Le politologue algérien Menas Mesbah va même plus loin, confiant au quotidien Le Temps d'Algérie, que "la
France mène, au Mali, une guerre par procuration au profit des Etats-Unis
d'Amérique, lui permettant également de défendre ses intérêts
historiques". "C'est un nouveau jeu mondial dans lequel les
USA confient des guerres à d'autres pays parmi ses alliés",
ajoute-t-il.
Seul voix
discordante à questionner la position des autorités algériennes, Ferhat Aït Ali
s'interroge, dans Le Matin, sur une
stratégie qui n'a jamais semblé "ni claire ni cohérente".

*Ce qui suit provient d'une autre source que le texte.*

Definition providerId (value : jsval) (path : string) : checked string :=
  result ← text value path 128;
  _ ← require (rmatch PROVIDER_ID result) (invalid path "must be a provider ID");
  Ok result.

Definition finiteNonNegative (value : jsval) (path : string) : checked number :=
  match value with
  | JNum n =>
      _ ← require (is_finite n && negb (is_negative n)) (invalid path "must be a finite non-negative number");
      Ok n
  | _ => validationError path "must be a finite non-negative number"
  end.

Definition enum_item (path : string) (allowed : list string) (i : nat) (item : jsval) : checked string :=
  match item with
  | JStr s => _ ← require (bool_decide (s ∈ allowed)) (invalid (element path i) "is not supported"); Ok s
  | _ => validationError (element path i) "is not supported"
  end.

Definition uniqueEnumArray (value : jsval) (path : string) (allowed : list string) : checked (list string) :=
  items ← array_within value (length allowed)
            (invalid path ("must contain at most " +:+ pretty (length allowed) +:+ " values"));
  result ← map_indexed (enum_item path allowed) items;
  _ ← require (bool_decide (NoDup result)) (invalid path "must not contain duplicates");
  Ok result.

(** ** Authentication *)

Definition parseProviderAuthenticationStatus (value : jsval) (path : string) : checked jsval :=
  status ← object value path;
  _ ← exact status path ["providerId"; "phase"; "method"; "source"];
  _ ← require (among AUTH_PHASES (get "phase" status)) (invalid (member path "phase") "is not a valid authentication phase");
  _ ← require (is_undef (get "method" status) || among LOGIN_METHODS (get "method" status))
        (invalid (member path "method") "is not a valid login method");
  id ← providerId (get "providerId" status) (member path "providerId");
  source ← optionally (λ v, text v (member path "source") 256) (get "source" status);
  Ok (build [("providerId", Some (JStr id)); ("phase", Some (get "phase" status)); ("method", to_opt (get "method" status));
             ("source", JStr <$> source)]).

(** ** Catalogues *)

Definition parse_catalog_source (value : jsval) (path : string) : checked jsval :=
  candidate ← object value path;
  _ ← exact candidate path ["id"; "kind"; "revision"];
  _ ← require (among ["provider_api"; "entitlement"; "gateway"] (get "kind" candidate))
        (invalid (member path "kind") "is not a valid source kind");
  id ← text (get "id" candidate) (member path "id") 512;
  _ ← require (rmatch PROTOCOL_ID id) (invalid (member path "id") "must be a protocol identifier");
  revision ← optionally (λ v, text v (member path "revision") 512) (get "revision" candidate);
  Ok (build [("id", Some (JStr id)); ("kind", Some (get "kind" candidate)); ("revision", JStr <$> revision)]).

Definition parseCatalogStatus (value : jsval) (path : string) : checked jsval :=
  catalog ← object value path;
  _ ← exact catalog path ["refreshable"; "generation"; "checkedAt"; "updatedAt"; "source"];
  _ ← require (is_bool (get "refreshable" catalog)) (invalid (member path "refreshable") "must be a boolean");
  source ← optionally (λ v, parse_catalog_source v (member path "source")) (get "source" catalog);
  generation ← optionally (λ v, nonNegativeInteger v (member path "generation")) (get "generation" catalog);
  checkedAt ← optionally (λ v, nonNegativeInteger v (member path "checkedAt")) (get "checkedAt" catalog);
  updatedAt ← optionally (λ v, nonNegativeInteger v (member path "updatedAt")) (get "updatedAt" catalog);
  Ok (build [("refreshable", Some (get "refreshable" catalog)); ("generation", JNum <$> generation);
             ("checkedAt", JNum <$> checkedAt); ("updatedAt", JNum <$> updatedAt); ("source", source)]).

Definition parseCost (value : jsval) (path : string) : checked jsval :=
  cost ← object value path;
  _ ← exact cost path ["inputUsdPerMTok"; "outputUsdPerMTok"; "cacheReadUsdPerMTok"; "cacheWriteUsdPerMTok"];
  i ← finiteNonNegative (get "inputUsdPerMTok" cost) (member path "inputUsdPerMTok");
  o ← finiteNonNegative (get "outputUsdPerMTok" cost) (member path "outputUsdPerMTok");
  r ← optionally (λ v, finiteNonNegative v (member path "cacheReadUsdPerMTok")) (get "cacheReadUsdPerMTok" cost);
  w ← optionally (λ v, finiteNonNegative v (member path "cacheWriteUsdPerMTok")) (get "cacheWriteUsdPerMTok" cost);
  Ok (build [("inputUsdPerMTok", Some (JNum i)); ("outputUsdPerMTok", Some (JNum o)); ("cacheReadUsdPerMTok", JNum <$> r);
             ("cacheWriteUsdPerMTok", JNum <$> w)]).

(** ** Models *)

Definition parse_capabilities (value : jsval) (path : string) : checked jsval :=
  capabilities ← object value path;
  _ ← exact capabilities path ["toolUse"; "structuredOutput"; "imageInput"];
  _ ← each (λ field, require (is_bool (get field capabilities)) (invalid (member path field) "must be a boolean"))
        ["toolUse"; "structuredOutput"; "imageInput"];
  Ok (build [("toolUse", Some (get "toolUse" capabilities)); ("structuredOutput", Some (get "structuredOutput" capabilities));
             ("imageInput", Some (get "imageInput" capabilities))]).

Jusqu'à soulever quelques doutes sur "les déclarations contradictoires
au gré des évènements, les accointances plutôt anti-maliennes et en même temps
anti-azawadienne avec les narco-islamistes d'Ansar Eddine alliés effectifs et
objectifs d'AQMI dans cette région, [qui] rendaient cette position plus que
suspecte aux yeux des voisins et du reste du monde". Et si la position
algérienne ne visait seulement, par "tous les stratagèmes",
qu'à "saborder les prétentions autonomistes des Touareg de l'Azawad de
l'intérieur même de cette communauté", interroge-t-il.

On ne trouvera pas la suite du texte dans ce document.